Comment Disagree, this is the stupidest way possible! (Score 1) 8
While I despise AI initiatives in their current form, this is the way to do it.
You declare your AI intentions and lofty goals, then give the employees a decent (or, in this case substantial) voluntary resignation package.
No bad blood, and if you need to re-hire these people in the future, no burned bridges.
I hope more companies idd things like this.

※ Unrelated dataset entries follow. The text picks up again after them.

(** [onVisibleEditorsChanged(editors)] *)
Definition onVisibleEditorsChanged (env : Env) (editors : list TextEditor)
    : M unit :=
  root ← gets _root;
  view ← gets _view;
  if bool_decide (root = None)
     || negb (bool_decide (view = Some GitExplorerView.History)) then ret tt
  else
    when (bool_decide (length editors = 0) || negb (existsb (trackable env) editors))
      (clearRoot ;;
       refresh env (Some RefreshReason.VisibleEditorsChanged) None).

(** [onConfigurationChanged(e)]: [initializing] is
    [configuration.initializing(e)], the three other flags are
    [configuration.changed(e, ...)] for [gitExplorer],
    [defaultGravatarsStyle] and [gitExplorer.autoRefresh]. *)
Definition onConfigurationChanged (env env' : Env)
    (initializing changedGitExplorer changedGravatars changedAutoRefresh : bool)
    : M unit :=
  if negb initializing && negb changedGitExplorer && negb changedGravatars
  then ret tt
  else
    when (initializing || changedAutoRefresh)
      (setAutoRefresh env (configAutoRefresh env) None) ;;
    view ←
      (if bool_decide (configView env = GitExplorerView.Auto) then
         stored ← gets workspaceView;
         ret (default GitExplorerView.Repository stored)
       else ret (configView env));
    if initializing then
      modify (set_view (Some view)) ;;
      emit (ContextView (Some view)) ;;
      r ← getRootNode env (activeTextEditor env);
      setRoot r ;;
      ret tt
    else reset env env' view false.

(** The explorer as constructed, before [onConfigurationChanged] runs. *)
Definition initial (workspace_view : option GitExplorerView.t)
    (workspace_autoRefresh : option bool) (subs : list nat) (next : nat)
    : GitExplorer :=
  mkExplorer None None false None workspace_view workspace_autoRefresh [] subs next.

(** The operations that read or replace the root. Each stands for one
    call that has run to its end, with what its awaited steps saw. *)
Inductive Op :=
| OpSetRoot (env : Env) (editor : option TextEditor)   (* setRoot(await getRootNode(editor)) *)
| OpClearRoot
| OpRefresh (env : Env) (reason : option RefreshReason.t) (root : option ExplorerNode)
| OpReset (env env' : Env) (view : GitExplorerView.t) (force : bool)
| OpSwitchTo (env env' : Env) (view : GitExplorerView.t)
| OpSetView (env : Env) (view : GitExplorerView.t)
| OpActiveEditorChanged (env env' : Env) (editor : option TextEditor)
| OpRepositoriesChanged (env : Env)
| OpVisibleEditorsChanged (env : Env) (editors : list TextEditor)
| OpConfigurationChanged (env env' : Env) (i g s a : bool)
| OpSetAutoRefresh (env : Env) (enabled : bool) (workspaceEnabled : option bool)
| OpGetChildren (env : Env) (node : option ExplorerNode).

Definition run_op (op : Op) : M unit :=
  match op with
  | OpSetRoot env editor => r ← getRootNode env editor; setRoot r ;; ret tt
  | OpClearRoot => clearRoot
  | OpRefresh env reason root => refresh env reason root
  | OpReset env env' view force => reset env env' view force
  | OpSwitchTo env env' view => switchTo env env' view
  | OpSetView env view => setView env view
  | OpActiveEditorChanged env env' editor => onActiveEditorChanged env env' editor
  | OpRepositoriesChanged env => onRepositoriesChanged env
  | OpVisibleEditorsChanged env editors => onVisibleEditorsChanged env editors
  | OpConfigurationChanged env env' i g s a => onConfigurationChanged env env' i g s a
  | OpSetAutoRefresh env enabled w => setAutoRefresh env enabled w
  | OpGetChildren env node => getChildren env node ;; ret tt
  end.

Fixpoint run_ops (ops : list Op) : M unit :=
  match ops with
  | [] => ret tt
  | op :: ops => run_op op ;; run_ops ops
  end.

(** *** The discipline of the root, read off the events *)

(** The ids of the nodes constructed, and of those disposed, in order. *)
Definition created (tr : list Event) : list nat :=
  omap (fun e => match e with NewNode n => Some n | _ => None end) tr.

Definition disposed (tr : list Event) : list nat :=
  omap (fun e => match e with Dispose n => Some n | _ => None end) tr.

(** Where the root stands: [this._root] holds [cur], or the node [n] it
    held has just been disposed and the field is about to be assigned. *)
Inductive Phase :=
| Held (cur : option nat)
| Released (n : nat).

(** One event seen by an observer of the root. A node is disposed only
    while it is the root; the very next event then assigns the field to
    something else; and the field is assigned without a disposal only while
    it is empty. [None] is a breach. *)
Definition monitor_step (ph : Phase) (e : Event) : option Phase :=
  match ph, e with
  | Held cur, Dispose n => if decide (cur = Some n) then Some (Released n) else None
  | Held cur, AssignRoot r => if decide (cur = None) then Some (Held r) else None
  | Held cur, _ => Some (Held cur)
  | Released n, AssignRoot r => if decide (r <> Some n) then Some (Held r) else None
  | Released n, _ => None
  end.

Fixpoint monitor (ph : Phase) (tr : list Event) : option Phase :=
  match tr with
  | [] => Some ph
  | e :: tr => ph' ← monitor_step ph e; monitor ph' tr
  end.

(** What holds between two steps: [root] is the id of [this._root], [next]
    the allocation counter, [tr] the events so far, and [pend] a node that
    [getRootNode] has constructed and [setRoot] has not yet received. *)
Record lifecycle (pend root : option nat) (next : nat) (tr : list Event) : Prop :=
  mkLifecycle {
  lc_monitor : monitor (Held None) tr = Some (Held root);
  lc_nodup : NoDup (disposed tr);
  lc_bound : forall n, n ∈ created tr -> n < next;
  lc_disposed : forall n, n ∈ disposed tr -> n ∈ created tr;
  lc_live : forall n, n ∈ created tr -> n ∉ disposed tr -> root = Some n \/ pend = Some n;
  lc_root : forall n, root = Some n -> n ∈ created tr /\ (n ∉ disposed tr);
  lc_pend : forall n, pend = Some n ->
    n ∈ created tr /\ (n ∉ disposed tr) /\ root <> Some n }.

(** The invariant of the explorer between two calls. *)
Definition root_inv (st : GitExplorer) (tr : list Event) : Prop :=
  lifecycle None (node_id <$> _root st) (next_id st) tr.

(** What holds of the value [r] of [getRootNode] before [setRoot] takes it:
    it is nothing, or the root itself, or a node just constructed. *)
Definition candidate_inv (r : option ExplorerNode) (st : GitExplorer)
    (tr : list Event) : Prop :=
  ((r = None \/ r = _root st) /\ root_inv st tr) \/
  (exists node, r = Some node /\
     lifecycle (Some (node_id node)) (node_id <$> _root st) (next_id st) tr).

(** A method body keeps [I], a property of the explorer and of the events
    so far. *)
Definition stable (I : GitExplorer -> list Event -> Prop) {A} (m : M A) : Prop :=
  forall st tr, I st tr ->
  forall a st' ev, m st = (a, st', ev) -> I st' (tr ++ ev).

(** A method body takes [P] to [Q]. *)
Definition hoare (P : GitExplorer -> list Event -> Prop) {A} (m : M A)
    (Q : A -> GitExplorer -> list Event -> Prop) : Prop :=
  forall st tr, P st tr ->
  forall a st' ev, m st = (a, st', ev) -> Q a st' (tr ++ ev).

(** Events about the root and the tree, the only ones [refresh] emits. *)
Definition root_event (e : Event) : bool :=
  match e with
  | NewNode _ | Dispose _ | AssignRoot _ | FireTreeData _ | LogRefresh _ => true
  | _ => false
  end.

(** Events that neither construct, dispose nor assign a root. *)
Definition neutral (e : Event) : bool :=
  match e with
  | NewNode _ | Dispose _ | AssignRoot _ => false
  | _ => true
  end.

(** The fields [refresh] leaves alone. *)
Definition aux (st : GitExplorer) :=
  (_view st, _autoRefreshDisposable st, workspaceView st,
   workspaceAutoRefresh st, listeners st, subscriptions st).

(** The other fields are [a], and only root and tree events were emitted. *)
Definition framed (a : _) (st : GitExplorer) (tr : list Event) : Prop :=
  aux st = a /\ Forall root_event tr.

(** What releasing the subscription does. *)
Definition released (st : GitExplorer) : GitExplorer :=
  match _autoRefreshDisposable st with
  | Some d => set_autoRefreshDisposable None
                (set_listeners (filter (fun x => x <> d) (listeners st)) st)
  | None => st
  end.

Definition released_events (st : GitExplorer) : list Event :=
  match _autoRefreshDisposable st with
  | Some d => [DisposeSubscription d]
  | None => []
  end.

(** What subscribing to the repositories-changed event does. *)
Definition subscribed (st : GitExplorer) : GitExplorer :=
  set_subscriptions (subscriptions st ++ [next_id st])
    (set_autoRefreshDisposable (Some (next_id st))
       (set_listeners (listeners st ++ [next_id st])
          (set_next_id (S (next_id st)) st))).

(** A window with no editor and a git service with no repository. *)
Definition empty_env : Env :=
  mkEnv None [] (fun _ => false) (fun _ => None) [] (fun u => u) (fun p => p)
    (fun _ _ => false) (fun _ => []) GitExplorerView.Repository true.

(** Sample input: a git service with one repository, with two, and a
    window whose active editor shows a tracked file. *)
Definition one_repo_env : Env :=
  mkEnv None [] (fun _ => false) (fun _ => None) [mkRepository "/work/app"]
    (fun u => u) (fun p => p) (fun _ _ => false) (fun _ => [])
    GitExplorerView.Repository true.


Definition history_env (file : string) : Env :=
  mkEnv (Some (mkEditor (Some file))) [mkEditor (Some file)] (fun _ => true)
    (fun _ => Some (mkRepository "/work/app")) [mkRepository "/work/app"]
    (fun u => u) (fun p => p)
    (fun u o => match o with Some u' => bool_decide (u = u') | None => false end)
    (fun _ => []) GitExplorerView.Repository true.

It's good for the employees who leave and bad for customers, and coworkers who stay. The smart thing to do is layoff the shitty performers and boost the pay of the best employees. Instead, you're ensuring those with the best resumes will get a great pay package to get a better job. So you like your job at Krafton or can't leave?...well...now the best people quit and you're left with the very worst and least ambitious coworkers.
You're a customer? This is a repeat of the offshore outsourcing rage of the early 2000s...you make the environment hostile and terrible and the best leave for the jobs that aren't asking you to train your replacement....and those that remain have a fraction of the talent....deadlines get missed....product quality goes down....now there's an uptick in vulnerabilities....and of course costs go up...you need to pay these McKinsey consultants who recommended you move all R&D to India massive fortunes to justify their Ivy League brains cluelessly applying patterns that might have worked in manufacturing to software development where it DIDN'T work.
If AI actually worked as Jensen Huang and Altman/Zuckerberg/Beinhoff promised, this might be less of an issue, but AI can't code. At best, it can make your smartest programmers more productive...and even that is controversial. I use Claude 4.5 daily and it's a hindrance in anything I know how to do, like Java, where it can't reliably compile and pretty much fails nearly every prompt I give it. I will admit that it helps me with technology I don't know well...it helped me with some very simple JavaScript recently...so it slows me down on what you actually hired me for, but makes me less of a dumbass in every language you didn't hire me for...
This may move the needle, but not enough that you can cut headcount drastically. If AI can ACTUALLY replace these employees, they weren't contributing a lot to begin with. I am honestly baffled. The CEO must be really clueless. With Beinhoff, he was AI-washing his company's failures and portraying routine layoffs as AI innovation....this guy?...I honestly have no clue what he's doing or his motivations....maybe he's just a really nice guy who cares about the employees more than the future of the company?